'''

(** The round of the loop for a type node [t] of a built tree: its choice
    leaf is the one [treeFromNode] made, its name-to-node map holds the
    siblings of [t], and the leaf after the round is the leaf of the built
    tree. *)
Lemma built_round dictionary mb m t :
  treeFromNode dictionary 0 (mkModel [Node_init [PStr "column A"]] 0 [] []) = Ok mb ->
  TreeModel_init dictionary = Ok m ->
  t ∈ typenodes m ->
  exists nt p np sibsdict leafb leaf,
    nodes m !! t = Some nt /\ children nt = [S t] /\ parent nt = Some p /\
    nodes m !! p = Some np /\
    nodes mb !! S t = Some leafb /\ siblings leafb = [] /\
    nodes m !! S t = Some leaf /\
    split_options sibsdict leafb = Ok leaf /\
    (forall param x, dict_get param sibsdict = Some x -> sibling_called m t param x) /\
    (forall param x, sibling_called m t param x -> is_Some (dict_get param sibsdict)).
Proof.
  intros Hb Hinit Ht.
  unfold TreeModel_init, dictToTree in Hinit. simpl in Hinit.
  apply bind_Ok in Hinit as (mb' & Hb' & Hl). rewrite Hb in Hb'. injection Hb' as <-.
  destruct (built_tree_facts _ _ Hb) as (Hcons & _ & Hnd & Hlinked).
  destruct (link_loop _ _ _ Hl) as (Hsame & Hframe & _).
  assert (t ∈ typenodes mb) as Ht'.
  { destruct Hsame as (Hts & _). congruence. }
  pose proof (Hlinked t Ht') as Hlk.
  pose proof Hlk as (nt & nl & Hnt & Hc & Hnl & Hpl & Hd & Hcl & Hsib).
  destruct (link_loop_round _ _ _ t Hl Hnd Ht') as (mk & mk' & Hstep & Hframek & Hleafk).
  destruct (Hleafk (S t) (typenode_linked_leaf _ _ Hlk)) as [Hk1 Hk2].
  destruct (link_typenode_inv _ _ _ Hstep)
    as (ntk & p & npk & sd & l & leafk & leafk' & Hntk & Hpk & Hnpk & Hsd & Hl0 &
        Hleafk0 & Hsplit & Hleafk').
  assert (Some t ∉ leaf_id mb <$> typenodes mb) as Hnt_leaf.
  { apply (parent_is_no_choice_leaf mb t nt); [done | done | by rewrite Hc]. }
  rewrite (Hframek t Hnt_leaf), Hnt in Hntk. injection Hntk as <-.
  rewrite Hc in Hl0. injection Hl0 as <-.
  rewrite Hk1, Hnl in Hleafk0. injection Hleafk0 as <-.
  pose proof Hcons as [Ha Hbk].
  destruct (Ha t nt p Hnt Hpk) as (np & Hnp & Htp).
  assert (Some p ∉ leaf_id mb <$> typenodes mb) as Hp_leaf.
  { apply (parent_is_no_choice_leaf mb p np); [done | done |].
    intros Hnil. rewrite Hnil in Htp. inversion Htp. }
  rewrite (Hframek p Hp_leaf), Hnp in Hnpk. injection Hnpk as <-.
  assert (forall x, x ∈ children np -> Some x ∉ leaf_id mb <$> typenodes mb) as Hx_leaf.
  { intros x Hx. by apply (sibling_is_no_choice_leaf mb t nt p np x). }
  exists nt, p, np, sd, nl, leafk'. split_and!; try done.
  - by rewrite Hframe.
  - by rewrite Hframe.
  - by rewrite Hk2.
  - intros param x Hget.
    destruct (make_sibsdict_spec _ _ _ Hsd param x Hget) as (Hxc & nx & Hnx & Hdx).
    rewrite (Hframek x (Hx_leaf x Hxc)) in Hnx.
    exists nt, p, np, nx. rewrite !Hframe by auto. done.
  - intros param x (nt' & p' & np' & nx & Hnt' & Hp' & Hnp' & Hxc & Hnx & Hdx).
    rewrite Hframe, Hnt in Hnt' by done. injection Hnt' as <-.
    assert (p' = p) as -> by congruence.
    rewrite Hframe, Hnp in Hnp' by done. injection Hnp' as <-.
    apply (make_sibsdict_complete mk np sd x nx param); try done.
    rewrite (Hframek x (Hx_leaf x Hxc)). by rewrite <- (Hframe x (Hx_leaf x Hxc)).
Qed.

'''

**What you have to do:** Give back each record exactly, from the first line through the last.

**Reply to the task:**
(** The round of the loop for a type node [t] of a built tree: its choice
    leaf is the one [treeFromNode] made, its name-to-node map holds the
    siblings of [t], and the leaf after the round is the leaf of the built
    tree. *)
Lemma built_round dictionary mb m t :
  treeFromNode dictionary 0 (mkModel [Node_init [PStr "column A"]] 0 [] []) = Ok mb ->
  TreeModel_init dictionary = Ok m ->
  t ∈ typenodes m ->
  exists nt p np sibsdict leafb leaf,
    nodes m !! t = Some nt /\ children nt = [S t] /\ parent nt = Some p /\
    nodes m !! p = Some np /\
    nodes mb !! S t = Some leafb /\ siblings leafb = [] /\
    nodes m !! S t = Some leaf /\
    split_options sibsdict leafb = Ok leaf /\
    (forall param x, dict_get param sibsdict = Some x -> sibling_called m t param x) /\
    (forall param x, sibling_called m t param x -> is_Some (dict_get param sibsdict)).
Proof.
  intros Hb Hinit Ht.
  unfold TreeModel_init, dictToTree in Hinit. simpl in Hinit.
  apply bind_Ok in Hinit as (mb' & Hb' & Hl). rewrite Hb in Hb'. injection Hb' as <-.
  destruct (built_tree_facts _ _ Hb) as (Hcons & _ & Hnd & Hlinked).
  destruct (link_loop _ _ _ Hl) as (Hsame & Hframe & _).
  assert (t ∈ typenodes mb) as Ht'.
  { destruct Hsame as (Hts & _). congruence. }
  pose proof (Hlinked t Ht') as Hlk.
  pose proof Hlk as (nt & nl & Hnt & Hc & Hnl & Hpl & Hd & Hcl & Hsib).
  destruct (link_loop_round _ _ _ t Hl Hnd Ht') as (mk & mk' & Hstep & Hframek & Hleafk).
  destruct (Hleafk (S t) (typenode_linked_leaf _ _ Hlk)) as [Hk1 Hk2].
  destruct (link_typenode_inv _ _ _ Hstep)
    as (ntk & p & npk & sd & l & leafk & leafk' & Hntk & Hpk & Hnpk & Hsd & Hl0 &
        Hleafk0 & Hsplit & Hleafk').
  assert (Some t ∉ leaf_id mb <$> typenodes mb) as Hnt_leaf.
  { apply (parent_is_no_choice_leaf mb t nt); [done | done | by rewrite Hc]. }
  rewrite (Hframek t Hnt_leaf), Hnt in Hntk. injection Hntk as <-.
  rewrite Hc in Hl0. injection Hl0 as <-.
  rewrite Hk1, Hnl in Hleafk0. injection Hleafk0 as <-.
  pose proof Hcons as [Ha Hbk].
  destruct (Ha t nt p Hnt Hpk) as (np & Hnp & Htp).
  assert (Some p ∉ leaf_id mb <$> typenodes mb) as Hp_leaf.
  { apply (parent_is_no_choice_leaf mb p np); [done | done |].
    intros Hnil. rewrite Hnil in Htp. inversion Htp. }
  rewrite (Hframek p Hp_leaf), Hnp in Hnpk. injection Hnpk as <-.
  assert (forall x, x ∈ children np -> Some x ∉ leaf_id mb <$> typenodes mb) as Hx_leaf.
  { intros x Hx. by apply (sibling_is_no_choice_leaf mb t nt p np x). }
  exists nt, p, np, sd, nl, leafk'. split_and!; try done.
  - by rewrite Hframe.
  - by rewrite Hframe.
  - by rewrite Hk2.
  - intros param x Hget.
    destruct (make_sibsdict_spec _ _ _ Hsd param x Hget) as (Hxc & nx & Hnx & Hdx).
    rewrite (Hframek x (Hx_leaf x Hxc)) in Hnx.
    exists nt, p, np, nx. rewrite !Hframe by auto. done.
  - intros param x (nt' & p' & np' & nx & Hnt' & Hp' & Hnp' & Hxc & Hnx & Hdx).
    rewrite Hframe, Hnt in Hnt' by done. injection Hnt' as <-.
    assert (p' = p) as -> by congruence.
    rewrite Hframe, Hnp in Hnp' by done. injection Hnp' as <-.
    apply (make_sibsdict_complete mk np sd x nx param); try done.
    rewrite (Hframek x (Hx_leaf x Hxc)). by rewrite <- (Hframe x (Hx_leaf x Hxc)).
Qed.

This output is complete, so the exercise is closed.